To mark World Kidney Day the National Institute for Health and Clinical Excellence (NICE) have published the chronic kidney disease (CKD) standards to which the NHS will be held to account. The Information Centre has also uploaded the results showing how different services are performing against the indicators of quality improvement. The quality standards cover the whole of the CKD pathway from risk through early detection and management to reduce vascular risk and progressive kidney injury, preparation, shared decision making, replacement therapy, conservative and end of life care.
Nice quality standards are central to the delivery of quality and improvement in outcomes. The CKD pathway is one of the first NICE quality standards to cover the whole spectrum of disease, some of the other recently published standards only focus on one part of the pathway but as we know healthcare is only as reliable as its weakest link.
CKD is common, harmful and treatable. The recently published Health Survey England data showed that more than 1 in 10 adults have either proteinuria or reduced kidney function as measured by an estimated GFR. Most people remain undetected. Yet we have easy ways to identify kidney disease – simple blood and urine tests that are being performed hundreds of thousands of times a day up and down the country and sometimes ignored. We know for instance that probably only 40% or 50% of those with a reduced GFR are on primary care CKD registers and that overall probably only a third of people with CKD have their blood pressure controlled to the target set by NICE.
The NICE quality standards have been developed by healthcare professionals and patients working together and set the standards of excellence for kidney care. They are aimed at patients, commissioners and service providers as much as healthcare professionals. The standards are based on the best available evidence, much of it drawn from the NICE clinical guideline on chronic kidney disease published in 2008 but augmented by new research findings over the last 3 years. They form the cornerstone of the new NHS Outcomes Framework which sets out the aims and objectives for the NHS.

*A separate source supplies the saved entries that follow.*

Lemma reachable_server_invariant_witness :
  server_invariant (default server_init (run_trace 20 ex_trace server_init)).
Proof.
  apply (reachable_server_invariant [] [] [] []); [exact ex_uri_file_inj|].
  apply (run_trace_reachable 20 ex_trace server_init); [constructor | vm_compute; reflexivity].
Defined.

(** [a/] typed on a line of [main.ahk]. *)
Definition ex_slash_server : ServerState (list jstring) :=
  mkServer (tm_lines [js_of "x := a/"]) [(uriA, [js_of "x := a/"])] ∅ false false defaultSettings.

Lemma slash_trigger_no_completion_witness :
  onCompletion [] [] [] [] uriA (mkPosition 0 7) (Some "/") false ex_slash_server =
    (select uriA ex_slash_server, CompletionReply None).
Proof.
  apply slash_trigger_no_completion. intros context Hc.
  vm_compute in Hc. injection Hc as <-. vm_compute. reflexivity.
Defined.
Lemma convert_output_mismatch :
  input_unit_ok self uom_qty = true ->
  output_unit_ok self result_uom = false ->
  convert uom_service self quantity uom_qty result_uom w =
    (inl (IncompatibleOutputCategory
            (uom_name (given_uom self uom_qty))
            (uom_name (wanted_uom self result_uom))
            (categ_name (category_id (to_uom_id self)))
            (conv_name self)),
     log_calls w (normalization_calls self quantity uom_qty)).
Proof.
  run_convert.
  destruct result_uom as [r|]; [|discriminate].
  destruct uom_qty as [u|]; intros Hin Hout.
  - rewrite Hin. simpl.
    destruct (uom_id u =? uom_id (from_uom_id self)); simpl;
      rewrite Hout; simpl; [now rewrite log_calls_nil | reflexivity].
  - simpl. rewrite Hout. simpl. now rewrite log_calls_nil.
Qed.

Lemma convert_out_of_range :
  input_unit_ok self uom_qty = true ->
  output_unit_ok self result_uom = true ->
  selected_line w self (normalized_quantity uom_service self quantity uom_qty)
    = None ->
  convert uom_service self quantity uom_qty result_uom w =
    (inl (QuantityOutOfRange
            (normalized_quantity uom_service self quantity uom_qty)
            (uom_name (given_uom self uom_qty))
            (uom_name (wanted_uom self result_uom))
            (conv_name self)),
     log_calls w (normalization_calls self quantity uom_qty)).
Proof.
  run_convert.
  intros Hin Hout.
  destruct uom_qty as [u|]; [rewrite Hin; simpl|];
    [destruct (uom_id u =? uom_id (from_uom_id self)); simpl|];
    (destruct result_uom as [r|]; [rewrite Hout|]; simpl);
    intros Hsel;
    match goal with
    | |- context [search_lines ?t ?d ?n] =>
        destruct (search_lines t d n); [|discriminate]
    end;
    rewrite ?log_calls_nil; reflexivity.
Qed.

Lemma convert_in_range (line : UomConverterLine) :
  input_unit_ok self uom_qty = true ->
  output_unit_ok self result_uom = true ->
  selected_line w self (normalized_quantity uom_service self quantity uom_qty)
    = Some line ->
  convert uom_service self quantity uom_qty result_uom w =
    (inr (apply_round_method (round_method self)
            (denormalized uom_service self result_uom
               (affine line
                  (normalized_quantity uom_service self quantity uom_qty)))),
     log_calls (log_calls w (normalization_calls self quantity uom_qty))
       (denormalization_calls self result_uom
          (affine line
             (normalized_quantity uom_service self quantity uom_qty)))).
Proof.
  run_convert.
  intros Hin Hout.
  destruct uom_qty as [u|]; [rewrite Hin; simpl|];
    [destruct (uom_id u =? uom_id (from_uom_id self)); simpl|];
    (destruct result_uom as [r|]; [rewrite Hout|]; simpl);
    intros Hsel;
    match goal with
    | |- context [search_lines ?t ?d ?n] =>
        destruct (search_lines t d n) as [|l rest]; [discriminate|]
    end;
    simpl in Hsel; injection Hsel as ->;
    try (destruct (uom_id r =? uom_id (to_uom_id self)); simpl);
    rewrite ?Z.eqb_refl; simpl;
    rewrite ?log_calls_nil; reflexivity.
Qed.

End Outcomes.

(** ** Ordering by [max_qty] *)

Lemma insert_by_max_qty_In (x line : UomConverterLine) (sorted : list UomConverterLine) :
  In x (insert_by_max_qty line sorted) <-> x = line \/ In x sorted.
Proof.
  induction sorted as [|y rest IH]; simpl.
  - intuition.
  - destruct (Qle_bool (max_qty line) (max_qty y)); simpl.
    + intuition.
    + rewrite IH. intuition.
Qed.

Lemma order_by_max_qty_In (x : UomConverterLine) (lines : list UomConverterLine) :
  In x (order_by_max_qty lines) <-> In x lines.
Proof.
  induction lines as [|y rest IH]; simpl.
  - tauto.
  - rewrite insert_by_max_qty_In, IH. intuition.
Qed.

(** The first line of the ordered list has the least [max_qty]. *)
Lemma order_by_max_qty_head (lines : list UomConverterLine) :
  forall h t, order_by_max_qty lines = h :: t ->
  forall x, In x lines -> (max_qty h <= max_qty x)%Q.
Proof.
  induction lines as [|a rest IH]; intros h t Hord x Hx.
  - destruct Hx.
  - simpl in Hord.
    destruct (order_by_max_qty rest) as [|h' t'] eqn:Hrest.
    + simpl in Hord. injection Hord as <- <-.
      destruct Hx as [<- | Hx]; [apply Qle_refl|].
      apply order_by_max_qty_In in Hx. rewrite Hrest in Hx. destruct Hx.
    + simpl in Hord.
      destruct (Qle_bool (max_qty a) (max_qty h')) eqn:Hle.
      * injection Hord as <- <-.
        destruct Hx as [<- | Hx]; [apply Qle_refl|].
        apply Qle_bool_iff in Hle.
        eapply Qle_trans; [exact Hle|]. eapply IH; [reflexivity | exact Hx].
      * injection Hord as <- <-.
        destruct Hx as [<- | Hx].
        -- apply Qlt_le_weak, Qnot_le_lt. intro Hc.
           apply Qle_bool_iff in Hc. congruence.
        -- eapply IH; [reflexivity | exact Hx].
Qed.
(** * Hang tag generator: a shallow embedding of [server.js]

    The development follows the source file top to bottom.

    - [Num]: JavaScript Numbers, as IEEE 754 binary64 values
      ([spec_float] with 53 bits of precision), with the conversions the
      program uses: decimal text to Number, [Number::toString],
      [Number.prototype.toFixed(2)], [Math.min], [+] and [>].
    - [Str]: the String methods the program calls ([trim], [endsWith],
      [includes], [toUpperCase]).
    - [Regex]: a backtracking matcher for the three regular expressions of
      the program, with [match], global [replace] and [split].
    - [JS]: parsed JSON values, property access, truthiness, [ToString],
      [parseFloat] and [parseInt].
    - [Server]: [generateHangTagPDF] and the [POST /api/generate-tags]
      handler of [server.js].

    PDFKit and JSZip are libraries outside the repository.  A document is
    modelled by the sequence of calls made on it, an archive by its named
    entries.  Of the libraries the model has what the program meets:
    PDFKit opens a font that is not one of its standard fonts as a file,
    converts the argument of [text] to a String, and lays the text out;
    JSZip adds the folders of a name before the entry itself. *)

From Stdlib Require Import ZArith List String Ascii Bool Lia Sorted.
From Stdlib Require Import SpecFloat.
Import ListNotations.

Local Open Scope Z_scope.

(* ===================================================================== *)
(** * JavaScript Numbers *)
(* ===================================================================== *)

Module Num.

(** A Number is a binary64 value: 53 bits of precision, exponent of the
    infinities 1024. *)
Definition prec : Z := 53.
Definition emax : Z := 1024.

Definition number : Type := spec_float.

Definition nan : number := S754_nan.
Definition infinity : number := S754_infinity false.
Definition zero : number := S754_zero false.

(** [pw b a] is [b ^ a] for [a >= 0] and [1] otherwise; it is used to
    compare fractions by cross multiplication. *)
Definition pw (b a : Z) : Z := b ^ Z.max a 0.

(** [round_div neg N D] is the Number nearest to the exact fraction
    [N / D] (ties to even), with sign [neg]; [0 <= N], [0 < D]. *)
Definition round_div (neg : bool) (N D : Z) : number :=
  if N =? 0 then S754_zero neg
  else
    let '(q, e, l) := SFdiv_core_binary prec emax N 0 D 0 in
    binary_round_aux prec emax neg q e l.

(** The Number denoted by the decimal literal [m * 10 ^ e10]. *)
Definition of_dec (m e10 : Z) : number :=
  round_div (m <? 0) (Z.abs m * pw 10 e10) (pw 10 (- e10)).

Definition of_Z (z : Z) : number := of_dec z 0.

(** The exact value of a finite Number [m * 2 ^ e], as a fraction. *)
Definition frac (m : positive) (e : Z) : Z * Z :=
  (Zpos m * pw 2 e, pw 2 (- e)).

Definition is_nan (x : number) : bool :=
  match x with S754_nan => true | _ => false end.

Definition is_zero (x : number) : bool :=
  match x with S754_zero _ => true | _ => false end.

(** The relational operators [<] and [>] on Numbers (false on NaN). *)
Definition ltb (x y : number) : bool := SFltb x y.
Definition gtb (x y : number) : bool := SFltb y x.

(** The [+] operator on Numbers. *)
Definition add (x y : number) : number := SFadd prec emax x y.

(** [Math.min] of two Numbers. *)
Definition min (x y : number) : number :=
  match x, y with
  | S754_nan, _ | _, S754_nan => S754_nan
  | S754_zero sx, S754_zero sy => S754_zero (sx || sy)
  | _, _ => if SFltb y x then y else x
  end.

(** ** Decimal digits *)

Definition digit_char (d : Z) : ascii := ascii_of_nat (48 + Z.to_nat d).

(** The decimal digits of [n >= 0], most significant first, appended to
    [acc]; [fuel] bounds the number of digits. *)
Fixpoint digits_aux (fuel : nat) (n : Z) (acc : string) : string :=
  match fuel with
  | O => acc
  | S f =>
      let acc' := String (digit_char (n mod 10)) acc in
      if n <? 10 then acc' else digits_aux f (n / 10) acc'
  end.

Definition digits (n : Z) : string :=
  digits_aux (S (Z.to_nat (Z.log2 n))) n EmptyString.

Fixpoint zeros (n : nat) : string :=
  match n with
  | O => EmptyString
  | S k => String "0"%char (zeros k)
  end.

(** ** Number::toString

    For a finite positive [x = m * 2 ^ e] the standard asks for integers
    [n], [k], [s] with [10 ^ (k - 1) <= s < 10 ^ k], such that
    [s * 10 ^ (n - k)] converts back to [x], [k] as small as possible and
    [s * 10 ^ (n - k)] as close to [x] as possible. *)

(** Number of decimal digits of [q >= 1]. *)
Fixpoint count_digits (fuel : nat) (q : Z) : Z :=
  match fuel with
  | O => 1
  | S f => if q <? 10 then 1 else 1 + count_digits f (q / 10)
  end.

(** Least [j >= 1] with [N * 10 ^ j >= D], for [0 < N < D]. *)
Fixpoint scale_up (fuel : nat) (N D : Z) : Z :=
  match fuel with
  | O => 1
  | S f => if D <=? N * 10 then 1 else 1 + scale_up f (N * 10) D
  end.

(** The decimal magnitude of [N / D]: the [n] with
    [10 ^ (n - 1) <= N / D < 10 ^ n]. *)
Definition mag10 (N D : Z) : Z :=
  if D <=? N
  then count_digits (S (Z.to_nat (Z.log2 (N / D)))) (N / D)
  else 1 - scale_up (S (Z.to_nat (Z.log2 D))) N D.

(** Compares [s * 10 ^ p] with [c * 2 ^ e]. *)
Definition cmp_scaled (s p c e : Z) : comparison :=
  (s * pw 10 p * pw 2 (- e)) ?= (c * pw 2 e * pw 10 (- p)).

(** Does [s * 10 ^ p] convert back to [m * 2 ^ e]?  The value must lie
    between the midpoints to the two neighbouring Numbers, the midpoints
    themselves being included when [m] is even.  Bounds are counted in
    units of [2 ^ (e - 2)]; the lower neighbour is half as far when [m] is
    the least mantissa of a binade. *)
Definition round_trips (m : positive) (e : Z) (s p : Z) : bool :=
  let below := if (Zpos m =? 2 ^ 52) && (-1074 <? e) then 1 else 2 in
  let lo := cmp_scaled s p (4 * Zpos m - below) (e - 2) in
  let hi := cmp_scaled s p (4 * Zpos m + 2) (e - 2) in
  let tie := Z.even (Zpos m) in
  match lo with Gt => true | Eq => tie | Lt => false end &&
  match hi with Lt => true | Eq => tie | Gt => false end.

(** The candidates with [k] digits: the two multiples of [10 ^ p] around
    [x], [p = n - k].  Returns the chosen [s] when one converts back. *)
Definition candidate (m : positive) (e : Z) (n k : Z) : option Z :=
  let '(N, D) := frac m e in
  let p := n - k in
  let s := (N * pw 10 (- p)) / (D * pw 10 p) in
  let ok1 := round_trips m e s p in
  let ok2 := round_trips m e (s + 1) p in
  match ok1, ok2 with
  | false, false => None
  | true, false => Some s
  | false, true => Some (s + 1)
  | true, true =>
      match cmp_scaled (2 * s + 1) p (2 * Zpos m) e with
      | Gt => Some s
      | Lt => Some (s + 1)
      | Eq => Some (if Z.even s then s else s + 1)
      end
  end.

(** Tries [k], [k + 1], ...; returns [(s, k, n)]. *)
Fixpoint shortest_from (fuel : nat) (m : positive) (e : Z) (n k : Z)
  : Z * Z * Z :=
  match fuel with
  | O => (Zpos m, k, n)
  | S f =>
      match candidate m e n k with
      | Some s => if s =? 10 ^ k then (1, 1, n + 1) else (s, k, n)
      | None => shortest_from f m e n (k + 1)
      end
  end.

Definition shortest (m : positive) (e : Z) : Z * Z * Z :=
  let '(N, D) := frac m e in
  shortest_from 17 m e (mag10 N D) 1.

Definition exponent_part (n : Z) : string :=
  let e := n - 1 in
  String "e"%char
    (String (if e <? 0 then "-"%char else "+"%char) (digits (Z.abs e))).

(** The text for the digits [s] ([k] of them) and the magnitude [n]. *)
Definition format (s k n : Z) : string :=
  let ds := digits s in
  if (k <=? n) && (n <=? 21) then
    append ds (zeros (Z.to_nat (n - k)))
  else if (0 <? n) && (n <=? 21) then
    append (substring 0 (Z.to_nat n) ds)
      (String "."%char (substring (Z.to_nat n) (Z.to_nat (k - n)) ds))
  else if (-6 <? n) && (n <=? 0) then
    append "0."%string (append (zeros (Z.to_nat (- n))) ds)
  else if k =? 1 then
    append ds (exponent_part n)
  else
    append (substring 0 1 ds)
      (String "."%char
         (append (substring 1 (Z.to_nat (k - 1)) ds) (exponent_part n))).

Most but not all of the standards are relatively easy to measure. We don’t collect national data on all the standards and their power will only be maximised if individual local communities – the kidney community working with primary and secondary care - and commissioners in their local networks use the standards to drive up quality and productivity to achieve value-based kidney care that improves both experience and outcome for patients by engaging the healthcare professionals providing support and management across the CKD pathway and activating patients so they have a better understanding of what kidney disease means for them and how they might reduce their own future risks by lifestyle changes, tailoring the clinical management to the individual and encouraging self care.